Stammkunden werden zuerst bedient, die Flüchtlinge hinterher. Darin hätten manche Rassismus gesehen, „aber das ist es überhaupt nicht und das lass’ ich mir auch nicht sagen“. Es heiße ja nicht „Deutsche vor Ausländern“, sondern Stammkunden vor Flüchtlingen. „Ich kann doch unsere Rentner hier nicht im Regen stehenlassen“, so Märtens.

Manche Flüchtlinge hätten bei Ausgabebeginn um 10.30 Uhr schon morgens um 7 oder 8 Uhr vor der Tür gestanden. Es wurde deswegen extra ein Zettel in ukrainischer Sprache an die Tür gehängt, um dies zu verhindern. Jetzt laufe es gut.

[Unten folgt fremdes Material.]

(* ===== verification/TsePhy.v ===== *)
(** * Initialisation of the triple-speed Ethernet driver

    Every loop of the initialisation ends, whatever the PHY and the MAC answer;
    what the stack is told. *)

From stdpp Require Import functions.
From S2P Require Import Prelude.
From S2P Require Import Sgdma.
From S2P Require Import SgdmaFacts.
From S2P Require Import Tse.

(** * The multicast filter and the link speed of the triple-speed Ethernet driver *)

(** ** The hash of an address *)

(** The parity of an octet. *)
Definition parity (z : Z) : bool :=
  foldr (fun i b => xorb (Z.testbit z (Z.of_nat i)) b) false (seq 0 8).

(** A group address. *)
Definition group (a : list Z) : bool := Z.testbit (nth 0 a 0) 0.

Lemma s8_testbit z i : 0 <= i < 8 -> Z.testbit (s8 z) i = Z.testbit z i.
Proof.
  intros Hi. unfold swrap. change (2 ^ (8 - 1)) with 128.
  assert ((z + 128) mod 2 ^ 8 - 128 = z mod 2 ^ 8 + 2 ^ 8 * (if z mod 256 <? 128 then 0 else -1)) as ->.
  { change (2 ^ 8) with 256. destruct (Z.ltb_spec (z mod 256) 128); Z.to_euclidean_division_equations; lia. }
  rewrite <- (Z.mod_pow2_bits_low (_ + _) 8 i) by lia.
  rewrite Z.mul_comm, Z.mod_add, Zmod_mod by lia. apply Z.mod_pow2_bits_low; lia.
Qed.

Lemma land_1_b2z z : Z.land z 1 = Z.b2z (Z.testbit z 0).
Proof.
  change 1 with (Z.ones 1). rewrite Z.land_ones by lia. change (2 ^ 1) with 2.
  by rewrite <- Z.bit0_mod.
Qed.

Lemma lxor_b2z a b : Z.lxor (Z.b2z a) (Z.b2z b) = Z.b2z (xorb a b).
Proof. by destruct a, b. Qed.
(** ** Strings of the identity data *)

(** [id_strcpy]: the characters stored, from words in memory. *)
Fixpoint id_chars (n : nat) (src : list Z) : option (list Z) :=
  match n with
  | O => Some [0]
  | S k =>
      match src with
      | [] => None
      | w :: rest => r ← id_chars k rest; Some (s8 (Z.shiftr w 8) :: s8 (Z.land w 255) :: r)
      end
  end.

(** The loop [for (i = 0; i < size; i += 2)] runs once for every two, rounded up. *)
Definition id_strcpy (src : list Z) (size : Z) : option (list Z) :=
  id_chars (Z.to_nat ((size + 1) / 2)) src.

Section Driver.
Context {D : Type} {bus : CfBus D} {layer : DiskLayer}.

(** ** Accesses *)

Definition READ_UINT8 (r : Z) : M (st D) Z := fun s =>
  let '(v, d) := read8 r (hws s) in Ret (u8 v, set_hws d s).

Definition READ_UINT16 (r : Z) : M (st D) Z := fun s =>
  let '(v, d) := read16 r (hws s) in Ret (u16 v, set_hws d s).

Definition WRITE_UINT8 (r v : Z) : M (st D) unit :=
  modify (fun s => set_hws (write8 r (u8 v) (hws s)) s).

Definition WRITE_UINT16 (r v : Z) : M (st D) unit :=
  modify (fun s => set_hws (write16 r (u16 v) (hws s)) s).

Definition DELAY_US (us : Z) : M (st D) unit := modify (fun s => set_hws (delay_us us (hws s)) s).

Definition CTL_STATUS : M (st D) Z := fun s =>
  let '(v, d) := ctl_status (hws s) in Ret (v, set_hws d s).

Definition CTL_CONTROL (v : Z) : M (st D) unit :=
  modify (fun s => set_hws (ctl_control v (hws s)) s).

Definition emit (c : call) : M (st D) unit := modify (fun s => set_log (log s ++ [c]) s).

(** ** Waiting *)

(** The argument is the number of tries that are left. *)
Fixpoint idle_tries (tries : nat) : M (st D) bool :=
  match tries with
  | O => mret false
  | S k =>
      status ← READ_UINT8 IDE_REG_STATUS;
      if negb (ctrue (Z.land status IDE_STAT_BSY)) then mret true else idle_tries k
  end.

Definition wait_for_idle : M (st D) bool := idle_tries (Z.to_nat 1000000).

Fixpoint drq_tries (tries : nat) : M (st D) bool :=
  match tries with
  | O => mret false
  | S k =>
      status ← READ_UINT8 IDE_REG_STATUS;
      if negb (ctrue (Z.land status IDE_STAT_BSY)) then mret (ctrue (Z.land status IDE_STAT_DRQ))
      else drq_tries k
  end.

Definition wait_for_drq : M (st D) bool := DELAY_US 10;; drq_tries (Z.to_nat 1000000).

(** ** Identification *)

Definition ide_presence_detect (chan : Z) : M (st D) bool :=
  let sel := u16 (Z.lor (Z.shiftl chan 4) 160) in
  DELAY_US 50000;;
  WRITE_UINT16 IDE_REG_DEVICE sel;;
  DELAY_US 50000;;
  val ← READ_UINT16 IDE_REG_DEVICE;
  mret (Z.land val 255 =? sel).

(** [n] words of the data register. *)
Fixpoint read_words (n : nat) : M (st D) (list Z) :=
  match n with
  | O => mret []
  | S k => w ← READ_UINT16 IDE_REG_DATA; r ← read_words k; mret (w :: r)
  end.

Definition ide_ident (dev : Z) : M (st D) (option (list Z)) :=
  _ ← wait_for_drq;
  WRITE_UINT8 IDE_REG_DEVICE (Z.shiftl dev 4);;
  WRITE_UINT8 IDE_REG_COMMAND 236;;
  DELAY_US 50000;;
  ok ← wait_for_drq;
  if negb ok then mret None
  else buf ← read_words sector_words; mret (Some buf).

(** ** Sectors *)

(** The registers of a transfer of one sector, and the command. *)
Definition issue (dev start command : Z) : M (st D) unit :=
  WRITE_UINT8 IDE_REG_COUNT 1;;
  WRITE_UINT8 IDE_REG_LBALOW (Z.land start 255);;
  WRITE_UINT8 IDE_REG_LBAMID (Z.land (Z.shiftr start 8) 255);;
  WRITE_UINT8 IDE_REG_LBAHI (Z.land (Z.shiftr start 16) 255);;
  WRITE_UINT8 IDE_REG_DEVICE (Z.lor (Z.lor (Z.land (Z.shiftr start 24) 15) (Z.shiftl dev 4)) 64);;
  WRITE_UINT8 IDE_REG_COMMAND command.

(** The words of a sector, of which the first [len] bytes are kept. *)
Fixpoint read_data (n : nat) (c len : Z) : M (st D) (list Z) :=
  match n with
  | O => mret []
  | S k =>
      p ← READ_UINT16 IDE_REG_DATA;
      r ← read_data k (c + 2) len;
      mret ((if c <? len then [Z.land p 255] else []) ++
            (if c + 1 <? len then [Z.land (Z.shiftr p 8) 255] else []) ++ r)
  end.

(** The bytes stored in the buffer, or a failure. *)
Definition ide_read_sector (dev start len : Z) : M (st D) (option (list Z)) :=
  ok ← wait_for_idle;
  if negb ok then mret None
  else
    issue dev start 32;;
    ok ← wait_for_drq;
    if negb ok then mret None
    else d ← read_data sector_words 0 len; mret (Some d).

(** A byte of the buffer while there are some left to write, then 0. *)
Definition next_byte (c len : Z) (b : list Z) : option (Z * list Z) :=
  if c <? len then match b with x :: b' => Some (x, b') | [] => None end else Some (0, b).

Fixpoint write_data (n : nat) (c len : Z) (b : list Z) : M (st D) unit :=
  match n with
  | O => mret tt
  | S k =>
      match next_byte c len b with
      | None => undef
      | Some (lo, b) =>
          match next_byte (c + 1) len b with
          | None => undef
          | Some (hi, b) =>
              WRITE_UINT16 IDE_REG_DATA (Z.lor lo (Z.shiftl hi 8));;
              write_data k (c + 2) len b
          end
      end
  end.

Definition ide_write_sector (dev start : Z) (buf : list Z) (len : Z) : M (st D) bool :=
  ok ← wait_for_idle;
  if negb ok then mret false
  else
    issue dev start 48;;
    ok ← wait_for_drq;
    if negb ok then mret false
    else write_data sector_words 0 len buf;; mret true.

(** ** Insertion and removal *)

(** The words [i], [i+1], .. of the identity data. *)
Definition word (buf : list Z) (i : nat) : Z := nth i buf 0.

Definition identity (buf : list Z) : option cyg_disk_identify_t :=
  serial ← id_strcpy (take 10 (drop 10 buf)) 20;
  firmware_rev ← id_strcpy (take 4 (drop 23 buf)) 8;
  model_num ← id_strcpy (take 20 (drop 27 buf)) 40;
  Some (mkIdent serial firmware_rev model_num (word buf 1) (word buf 3) (word buf 6)
    (u32 (Z.lor (Z.shiftl (word buf 61) 16) (word buf 60))) SECTOR_SIZE).

Definition alt_avalon_cf_insert (tab : Z) : M (st D) bool :=
  present ← ide_presence_detect (tab_chan tab);
  if negb present then mret false
  else
    id_buf ← ide_ident (tab_chan tab);
    match id_buf with
    | None => mret false
    | Some id_buf =>
        match identity id_buf with
        | None => undef
        | Some ident =>
            emit (DiskInit tab);;
            h ← gets log;
            if negb (disk_init h tab) then mret false
            else
              emit (DiskConnected tab ident);;
              h ← gets log;
              mret (disk_connected h tab ident =? ENOERR)
        end
    end.

Definition alt_avalon_cf_reset : M (st D) unit :=
  CTL_CONTROL (Z.lor POWER_MSK RESET_MSK);;
  DELAY_US 5000;;
  CTL_CONTROL POWER_MSK;;
  DELAY_US 1000000.

Definition altera_avalon_cf_ISR (vector : Z) : M (st D) Z := emit (IntMask vector);; mret 2.

(** The channels of the interface, in order. *)
Fixpoint for_devs (l : list (option Z)) (body : Z -> M (st D) unit) : M (st D) unit :=
  match l with
  | [] => mret tt
  | Some tab :: rest => body tab;; for_devs rest body
  | None :: rest => for_devs rest body
  end.

Definition insert_or_disconnect (tab : Z) : M (st D) unit :=
  ok ← alt_avalon_cf_insert tab;
  unless ok (emit (DiskDisconnected tab)).

Definition altera_avalon_cf_DSR (vector : Z) : M (st D) unit :=
  status ← CTL_STATUS;
  (if ctrue (Z.land status PRESENT_MSK) then
     alt_avalon_cf_reset;;
     i ← gets iface;
     for_devs (take ALT_CF_NCHANNELS (devs i)) insert_or_disconnect
   else
     i ← gets iface;
     for_devs (take ALT_CF_NCHANNELS (devs i)) (fun tab => emit (DiskDisconnected tab)));;
  emit (IntUnmask vector).

Definition alt_avalon_cf_init (tab : Z) : M (st D) bool :=
  h ← gets log;
  if chan_init h tab then mret true
  else
    CTL_CONTROL POWER_MSK;;
    i ← gets iface;
    when (init_done i =? 0) alt_avalon_cf_reset;;
    i ← gets iface;
    if negb ((0 <=? tab_chan tab) && (tab_chan tab <? Z.of_nat (length (devs i)))) then undef
    else
      modify (fun s => set_iface (set_devs (<[Z.to_nat (tab_chan tab) := Some tab]> (devs (iface s)))
                                    (iface s)) s);;
      when (init_done i =? 0) (_ ← CTL_STATUS; mret tt);;
      rval ← alt_avalon_cf_insert tab;
      i ← gets iface;
      when (init_done i =? 0)
        (_ ← CTL_STATUS;
         emit (IntCreate (irq i));;
         emit IntAttach;;
         CTL_CONTROL (POWER_MSK + IRQ_EN_MSK);;
         emit (IntUnmask (irq i));;
         modify (fun s => set_iface (set_init_done 1 (iface s)) s));;
      mret rval.

Definition alt_avalon_cf_lookup (tab sub_tab : Z) (name : list Z) : M (st D) Z :=
  emit (DiskLookup tab sub_tab name);;
  h ← gets log;
  mret (disk_lookup h tab sub_tab name).

(** ** The functions of the disk layer's table *)

(** The caller's buffer and what it holds afterwards. *)
Definition alt_avalon_cf_read (tab : Z) (buf : list Z) (len block_num : Z) : M (st D) (Z * list Z) :=
  h ← gets log;
  r ← ide_read_sector (tab_chan tab) block_num (u32 (len * block_size h tab));
  match r with
  | None => mret (- EIO, buf)
  | Some d => if (length buf <? length d)%nat then undef
              else mret (ENOERR, d ++ drop (length d) buf)
  end.

Definition alt_avalon_cf_write (tab : Z) (buf : list Z) (len block_num : Z) : M (st D) Z :=
  h ← gets log;
  ok ← ide_write_sector (tab_chan tab) block_num buf (u32 (len * block_size h tab));
  mret (if (ok : bool) then ENOERR else - EIO).

Definition alt_avalon_cf_get_config (key : Z) : M (st D) Z := mret (- EINVAL).

Definition alt_avalon_cf_set_config (key : Z) : M (st D) Z := mret (- EINVAL).

End Driver.

(** * What the CompactFlash driver guarantees

    A card is seen through [view]: its phase, its registers, its error flag and
    its sectors.  The laws of [CfLaws] are what the ATA standard says of the
    commands the driver uses: a card may stay busy as long as it likes, may refuse
    a command, may deliver other data than the sector's with the error flag set,
    and may fail to store a sector after it has taken its data, which the error
    flag says as well. *)

(** ** Cards *)

Inductive phase :=
| Ready
| DataIn (ws : list Z)                    (* words still to be read *)
| DataOut (dev lba : Z) (ws : list Z).    (* words written so far *)

Record card := mkCard {
  c_phase : phase;
  c_regs : Z -> Z;
  c_err : bool;              (* ERR, bit 0 of the status, of the last command *)
  c_disk : Z * Z -> list Z;  (* the bytes of a sector, by device and address *)
}.

(** The words of a sector, low byte first. *)
Fixpoint words (bs : list Z) : list Z :=
  match bs with
  | lo :: hi :: rest => Z.lor lo (Z.shiftl hi 8) :: words rest
  | _ => []
  end.

Definition bytes_of (ws : list Z) : list Z :=
  concat (map (fun w => [Z.land w 255; Z.land (Z.shiftr w 8) 255]) ws).

Definition sel_dev (r : Z -> Z) : Z := Z.land (Z.shiftr (r IDE_REG_DEVICE) 4) 1.

Definition sel_lba (r : Z -> Z) : Z :=
  r IDE_REG_LBALOW + 256 * r IDE_REG_LBAMID + 65536 * r IDE_REG_LBAHI
    + 16777216 * Z.land (r IDE_REG_DEVICE) 15.

(** The end of a write of [bs] to sector [k]: the sector holds the bytes unless the
    card reports an error; it may hold anything then.  The others are kept. *)
Definition sector_written (k : Z * Z) (bs : list Z) (c c' : card) : Prop :=
  (forall j, j <> k -> c_disk c' j = c_disk c j) /\ (c_err c' = false -> c_disk c' k = bs).

(** The data the card has for sector [k]: a whole sector, and the right one unless
    the card reports an error. *)
Definition sector_offered (k : Z * Z) (ws : list Z) (c c' : card) : Prop :=
  length ws = sector_words /\ Forall (fun w => 0 <= w < 65536) ws /\
  (c_err c' = false -> ws = words (c_disk c k)).

(** One sector at the address of the registers. *)
Definition addressed (r : Z -> Z) : Prop := r IDE_REG_COUNT = 1 /\ Z.testbit (r IDE_REG_DEVICE) 6 = true.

Zu den Stammkunden gehört eine Walslebenerin. „Nachdem mein Mann verstorben ist, hat das Geld nicht mehr gereicht. Am Anfang kostete mich das Überwindung, aber jetzt ist es okay. Ich bin dankbar für die Hilfe.“ Ein älterer Herr vor ihr beschwerte sich gestern, dass die Tafel früher mehr Waren ausgegeben habe.

Neben Obst und Gemüse verteilt die Osterburger Tafel auch Käse, Wurst und Brot - was sie eben so bekommt.
Neben Obst und Gemüse verteilt die Osterburger Tafel auch Käse, Wurst und Brot - was sie eben so bekommt.
Foto: Karina Hoppe

Der Mann hat recht. Die proppevollen Beutel und Körbe waren früher offenbar größer. Aber die Supermärkte geben nicht mehr so viel ab wie einst, erzählt Melanie Märtens. Das habe womöglich auch mit so Apps wie „To-good-to-go“ zu tun, worüber man am Abend Ausrangiertes für kleines Geld abholen kann. Vermutlich aber seien einfach auch die Supermärkte nun mehr zu Sparsamkeit angehalten als früher. An dieser Stelle betont die Tafelleiterin, „dass die Tafel nicht dafür da ist, den Grundbedarf an Nahrungsmitteln zu decken, es ist ein Zusatz“. Auf diesen Zusatz war auch die Tafel-Ehrenamtliche Gabriele Geithe einmal angewiesen. Nun hilft sie anderen, „ich weiß, wie das ist und gebe nun etwas zurück“.

Die neuen Räumlichkeiten direkt neben dem Quartiersbüro der Pfeifferschen Stiftungen seien super. „Vor allem haben wir es hier warm, keine Leitung gefriert mehr wie in der in der Gartenstraße.“ Das einzige Plus dort war mehr Platz, aber wie gesagt: In Sachen Logistik macht den Frauen (und Männern) von der Stendaler Tafel keiner was vor.